Destiny
ha colaborado con la justicia; no tiene sentido,
si estaba
todo dicho. Los niños jugaban con un pensamiento pasado por agua,
salpicaban
su alegría donde no había nadie; en medio de la plaza, todo era una samba
gigante
como un
algoritmo, el tiananmen de los libros perdidos, el cementerio de la luna. Qué
añoranza
de puentes
de piedra, salamandras y cactus; en el desierto, el mundo es como un sueño
acorazado
donde no tuviese cabida la noche, ni acudieran los perros con su paso de
confianza,
su peso
y su mordisco.
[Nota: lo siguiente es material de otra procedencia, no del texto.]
(** C8.  For every text whose punctuation-stripped whitespace split yields
    n >= 1 tokens with u distinct tokens, both copies of type_token_ratio
    return u/n in default mode, u/sqrt(n) in "root" mode and u/sqrt(2*n) in
    "corrected" mode, with no warning; the default-mode value lies in
    (0, 1]; and for n > 1 the "root"-mode value is at least the default-mode
    value. *)
Theorem C8_type_token_ratio :
  forall (convert_text_to_string : Val -> Res string) (text : Val)
         (doc : string) (nlp : option Nlp) (n u : Z),
    convert_text_to_string text = Ret doc ->
    n = Z.of_nat (List.length (split (strip_punctuation doc))) ->
    u = Z.of_nat (count_distinct (split (strip_punctuation doc))) ->
    1 <= n ->
    (StatsDiversity.type_token_ratio convert_text_to_string text nlp None
     = Ret ((IZR u / IZR n)%R, [])
     /\ StatsDiversity.type_token_ratio convert_text_to_string text nlp
          (Some "root")
        = Ret ((IZR u / sqrt (IZR n))%R, [])
     /\ StatsDiversity.type_token_ratio convert_text_to_string text nlp
          (Some "corrected")
        = Ret ((IZR u / sqrt (IZR (2 * n)))%R, []))
    /\ (ReadabilityStatsDiversity.type_token_ratio convert_text_to_string
          text nlp None
        = Ret ((IZR u / IZR n)%R, [])
        /\ ReadabilityStatsDiversity.type_token_ratio convert_text_to_string
             text nlp (Some "root")
           = Ret ((IZR u / sqrt (IZR n))%R, [])
        /\ ReadabilityStatsDiversity.type_token_ratio convert_text_to_string
             text nlp (Some "corrected")
           = Ret ((IZR u / sqrt (IZR (2 * n)))%R, []))
    /\ (0 < IZR u / IZR n <= 1)%R
    /\ (1 < n -> (IZR u / IZR n <= IZR u / sqrt (IZR n))%R).
Proof.
  intros convert text doc nlp n u Hdoc Hn Hu Hn1.
  assert (Hne : split (strip_punctuation doc) <> []).
  { intros E. rewrite E in Hn. simpl in Hn. lia. }
  pose proof (count_distinct_le (split (strip_punctuation doc))) as Hle.
  pose proof (count_distinct_pos _ Hne) as Hpos.
  assert (Hu1 : 1 <= u) by lia.
  assert (Hun : u <= n) by lia.
  assert (HuR : (1 <= IZR u)%R) by (apply IZR_le; exact Hu1).
  assert (HnR : (1 <= IZR n)%R) by (apply IZR_le; exact Hn1).
  assert (HunR : (IZR u <= IZR n)%R) by (apply IZR_le; exact Hun).
  split; [|split; [|split]].
  - repeat split;
      rewrite (proj1 (type_token_ratio_nonempty convert text doc nlp _ Hdoc Hne));
      rewrite <- Hn, <- Hu; reflexivity.
  - repeat split;
      rewrite (proj2 (type_token_ratio_nonempty convert text doc nlp _ Hdoc Hne));
      rewrite <- Hn, <- Hu; reflexivity.
  - split.
    + apply Rdiv_lt_0_compat; lra.
    + apply (Rmult_le_reg_r (IZR n)); [lra|].
      unfold Rdiv. rewrite Rmult_assoc, Rinv_l by lra. lra.
  - intros _.
    unfold Rdiv. apply Rmult_le_compat_l; [lra|].
    apply Rinv_le_contravar.
    + apply sqrt_pos_of_ge_1. exact HnR.
    + apply sqrt_le_self. exact HnR.
Qed.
Hasta las dunas han florecido hoy
paginas
y páginas de sucesos, novelas del oeste y barbitúricos sin receta (fuente de
realidad).
Dicen
que el verso se parece a una rotonda, pero suele darse un aire a la venganza, recta
como una velocidad
de
escape, fuera de sí. Se mimetizan las líneas, se trenzan en un baile
afrodisiaco, una comida de rosas;
poner
la mesa es una relación sin entusiasmo, una recreación del anonimato mismo.
Algunos
se rindieron enseguida, reían y ridiculizaban, tan engolados; ahora no. El
parque
ha
congelado las sonrisas, que ahora son rictus alcohólicos, fingimientos y
paradas cardíacas, holocaustos zombis
a un
nivel desconocido. Hace falta un animal de combate para salir indemne y hay que
saber leer.
Tanta
poesía se ha convertido en una profanación continua del lenguaje; tanto huir de
la belleza para qué,
si la
belleza es buena compañía, si la cerveza en buena compañía (si la compañía del
gas había cortado el suministro).
Esta
pobreza derivada de la escoria anunciada por los clérigos, tal lluvia de
meteoritos
impermeables
llenando de cráteres la sombra del futuro. El poeta pudo ser como un hechicero
Sioux y se quedó en aficionado
al
séptimo arte: su película favorita siempre fue El Resplandor.
Ocurre
que el KRIT había publicado su disco más compacto, una barbaridad para oídos
estoicos,
héroes de plastilina con pectorales muy desarrollados, heroínas del soul con
almas
condenadas
al café de la mañana, capturadas por el soplo natural y la maravillosa soledad
social.
Y Destiny, que escuchaba a todas horas la mecánica insospechada y congruente,
las letras impías manufacturadas
en un
taller vietnamita del extrarradio. (Pues) el planeta giraba sus últimos
destellos
y la manivela de dios chirriaba como un domingo en el espacio, un sexto día
para la infancia; el verso
funcionaba
entonces nuevo calmante definitivo, tisana completa y las palabras se removían
en sus tumbas,
decididas
a cambiar –por un segundo– la familiar atmósfera del odio.